Pathway-specific protein domain (PSPD) are associated with specific pathways. Many protein domains are pervasive in various biological processes, whereas other domains are linked to specific pathways. Many human disease pathways, such as cancer pathways and signaling pathway-related diseases, have caused the loss of functional PSPD. Therefore, the creation of an accurate method to predict its roles is a critical step toward human disease and pathways. In this study, we proposed a deep learning model based on a two-dimensional neural network (2D-CNN-PSPD) with a pathway-specific protein domain association prediction. In terms of the purposes of a sub-pathway, its parent pathway and its super pathway are linked to the Uni-Pathway.

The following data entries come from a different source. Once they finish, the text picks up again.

Lemma stage_group_counted key_expr id_expr input :
  Forall counted (stage_group db key_expr id_expr input).
Proof.
  unfold stage_group.
  cut (forall acc, Forall counted acc ->
         Forall counted
           (fold_left
              (fun groups d =>
                 group_push db (default Null (eval_path db key_expr d))
                   (Obj match eval_path db id_expr d with
                        | Some id => [("_id", id)]
                        | None => []
                        end) groups) input acc)).
  { intros H. apply H. constructor. }
  induction input as [| d input IH]; intros acc Hacc; simpl.
  - assumption.
  - apply IH. apply group_push_counted. assumption.
Qed.

Lemma sort_insert_Forall (P : group -> Prop) g sorted :
  P g -> Forall P sorted -> Forall P (sort_insert g sorted).
Proof.
  intros Hg. induction 1 as [| h rest Hh Hrest IH]; simpl.
  - repeat constructor. assumption.
  - destruct (count h <=? count g); repeat constructor; assumption.
Qed.

Lemma stage_sort_Forall (P : group -> Prop) groups :
  Forall P groups -> Forall P (stage_sort groups).
Proof.
  induction 1; simpl; [constructor |].
  apply sort_insert_Forall; assumption.
Qed.

Lemma stage_match_Forall (P : group -> Prop) groups :
  Forall P groups -> Forall (fun g => P g /\ 1 < count g) (stage_match groups).
Proof.
  unfold stage_match. induction 1 as [| g rest Hg Hrest IH].
  - constructor.
  - rewrite filter_cons. destruct (decide (1 < count g)).
    + constructor; [split |]; assumption.
    + assumption.
Qed.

We also proposed a dipeptide composition (DPC) model and a dipeptide deviation (DDE) model of feature extraction profiles as PSSM. Then, we predicted the proteins associated with the same sub-pathway or with the same organism. The DDE model and DPC model of the PSSM feature profile input was associated with our proposed 2D-CNN method. We deployed several parameters to optimize the model's output performance and used the hyperparameter optimization approach to find the best model for our dataset based on the 10-fold cross-validation results. Ultimately, we assessed the predictive performance of the current model by using independent datasets and cross-validation datasets. Therefore, we enhanced the efficiency of deep learning methods. PSPD is involved in any known pathway and then follow the association in different stages of the pathway hierarchy with other proteins. Our proposed method could identify 2D-CNN-PSPD with 0.83% sensitivity, 0.92% specificity, 87.27% accuracy, and 0.75% accuracy. We provided an important method for the analysis of PSPD proteins in the proposed research, and our achievements might promote computational biological research. We concluded our proposed model architecture in the future, the use of the latest features, and the multi-one structure to predict different types of molecules, such as DNA, RNA, and disease-pathway specific proteins associations.